_TRY IT_
Within the records below, filter for lines carrying the word "successful" and copy them.

[Saved entries]
########
(** Each operation of a process is one of the three, or nothing. *)
Lemma map_vmo_cases p r self h vmo q res self' r' :
  map_vmo p r self h vmo q = (res, self', r') ->
  (exists rights, HandleTable.entry (Process.handles p) r h
                  = Ok (Capability.mk (Vmo.object vmo) rights)
     /\ map self r (Vmo.object vmo) vmo rights q = (res, self', r'))
  \/ is_ok res = false /\ self' = self /\ r' = r.
Proof.
  unfold map_vmo. destruct (owns_address_space _ _ _); [|intros; simplify_eq/=; auto]. cbn [negb].
  unfold HandleTable.require, HandleTable.rights.
  destruct (HandleTable.entry _ _ _) as [[o rt]|e] eqn:He; [|intros; simplify_eq/=; auto].
  cbn [Capability.object Capability.rights].
  case_decide; [intros; simplify_eq/=; auto|].
  destruct (Rights.contains rt Rights.MAP); [|intros; simplify_eq/=; auto]. cbn [negb].
  intros Hmap. destruct res as [[]|e]; [left|right; by apply map_Err in Hmap].
  pose proof Hmap as (Ho&_)%map_Ok. subst o. eauto.
Qed.

Lemma unmap_vmo_cases p r self h start res self' r' :
  unmap_vmo p r self h start = (res, self', r') ->
  unmap self r start = (res, self', r') \/ self' = self /\ r' = r.
Proof. unfold unmap_vmo. intros. crush_match; auto. Qed.

Lemma protect_vmo_cases p r self h start rights res self' :
  protect_vmo p r self h start rights = (res, self') ->
  protect self start rights = (res, self') \/ is_ok res = false /\ self' = self.
Proof. unfold protect_vmo. intros. crush_match; auto. Qed.

Lemma map_op_preserves rest st x :
  space_wf st.1 -> space_accounted rest st.1 st.2 ->
  space_wf (MapOps.run_op st x).1
  /\ space_accounted rest (MapOps.run_op st x).1 (MapOps.run_op st x).2.
Proof.
  destruct st as [self r]. intros Hwf Hacc. simpl in *.
  destruct x as [p h vmo q|p h start|p h start rights]; simpl.
  - destruct (map_vmo p r self h vmo q) as [[res self'] r'] eqn:E. simpl.
    apply map_vmo_cases in E as [(rt&_&E)|(_&->&->)]; [|done].
    pose proof (map_space_wf self r (Vmo.object vmo) vmo rt q Hwf) as H1.
    pose proof (map_space_accounted rest self r (Vmo.object vmo) vmo rt q Hacc) as H2.
    by rewrite E in H1, H2.
  - destruct (unmap_vmo p r self h start) as [[res self'] r'] eqn:E. simpl.
    apply unmap_vmo_cases in E as [E|[-> ->]]; [|done].
    pose proof (unmap_space_wf self r start Hwf) as H1.
    pose proof (unmap_space_accounted rest self r start Hacc) as H2.
    by rewrite E in H1, H2.
  - destruct (protect_vmo p r self h start rights) as [res self'] eqn:E. simpl.
    apply protect_vmo_cases in E as [E|[_ ->]]; [|done].
    pose proof (protect_space_wf self start rights Hwf) as H1. rewrite E in H1.
    split; [done|]. destruct Hacc as [Hr Hrefs]. split; [done|]. intros o.
    pose proof (protect_mapped self start rights o) as H2. rewrite E in H2. simpl in H2.
    by rewrite H2.
Qed.
End mapping.

(** ** Properties *)

(** C36: The address-space invariant.  Through every sequence of maps, unmaps
    and protects by any processes the mappings stay page aligned, below the
    user limit and pairwise disjoint, and the registry counts one reference for
    each mapping of an object, so a mapped object cannot be freed. *)
Theorem address_space_invariant (rest : ObjectId.t -> N) st xs :
  space_wf st.1 -> space_accounted rest st.1 st.2 ->
  let st' := MapOps.run_ops st xs in
  space_wf st'.1 /\ space_accounted rest st'.1 st'.2
  /\ forall i m, AddressSpace.mappings st'.1 !! i = Some (Some m) ->
       ObjectRegistry.validate st'.2 (Mapping.vmo_object m)
         (ObjectId.kind (Mapping.vmo_object m)) = Ok tt.
Proof.
  intros Hwf Hacc st'.
  assert (space_wf st'.1 /\ space_accounted rest st'.1 st'.2) as [Hwf' [Hr' Hrefs']].
  { subst st'. revert st Hwf Hacc. induction xs as [|x xs IH]; intros st Hwf Hacc; [done|].
    simpl. destruct (map_op_preserves rest st x Hwf Hacc). by apply IH. }
  split_and!; [done|done|]. intros i m Hm. apply validate_refs; [done|]. rewrite Hrefs'.
  unfold mapped. pose proof (count_of_pos (maps_object (Mapping.vmo_object m))
    (AddressSpace.mappings st'.1) i (Some m) Hm ltac:(done)). lia.
Qed.

(** A mapping never exceeds the handle it was made with.  A successful
    [map_vmo] went through a handle of this very object with the MAP right and
    every right requested, stays inside the object, and adds exactly the
    requested mapping; a successful [protect_vmo] only takes rights away from
    the mapping it changes; failures change nothing. *)
Theorem mapping_rights_attenuate p r self h vmo q start rights :
  (match map_vmo p r self h vmo q with
   | (Ok _, self', _) => exists held slot,
       HandleTable.entry (Process.handles p) r h = Ok (Capability.mk (Vmo.object vmo) held)
       /\ Rights.contains held Rights.MAP = true
       /\ bits_subset (Rights.bits (MappingRequest.rights q)) (Rights.bits held)
       /\ MappingRequest.offset q + MappingRequest.length q <= Vmo.size vmo
       /\ AddressSpace.mappings self !! slot = Some None
       /\ AddressSpace.mappings self'
          = <[slot := Some (requested vmo q)]> (AddressSpace.mappings self)
   | (Err _, self', r') => self' = self /\ r' = r
   end)
  /\ match protect_vmo p r self h start rights with
     | (Ok _, self') => exists slot m m',
         AddressSpace.mappings self !! slot = Some (Some m)
         /\ Mapping.virtual_start m = start
         /\ AddressSpace.mappings self' = <[slot := Some m']> (AddressSpace.mappings self)
         /\ Mapping.rights m' = rights
         /\ bits_subset (Rights.bits (Mapping.max_rights m')) (Rights.bits (Mapping.max_rights m))
         /\ Mapping.vmo_object m' = Mapping.vmo_object m
     | (Err _, self') => self' = self
     end.
Proof.
  split.
  - destruct (map_vmo p r self h vmo q) as [[res self'] r'] eqn:E.
    apply map_vmo_cases in E as [(held&He&Hm)|(Hres&->&->)]; [|by destruct res].
    destruct res as [[]|e]; [|by apply map_Err in Hm].
    apply map_Ok in Hm as (_&?&?&_&_&?&_&slot&?&_&->). exists held, slot. by split_and!.
  - destruct (protect_vmo p r self h start rights) as [res self'] eqn:E.
    apply protect_vmo_cases in E as [E|[Hres ->]]; [|by destruct res].
    destruct res as [[]|e]; [|by apply protect_Err in E].
    apply protect_Ok in E as (slot&m&?&?&?&->). do 3 eexists. split_and!; done.
Qed.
########
_SOLUTION TO THIS TASK_
(** A mapping never exceeds the handle it was made with.  A successful
    requested mapping; a successful [protect_vmo] only takes rights away from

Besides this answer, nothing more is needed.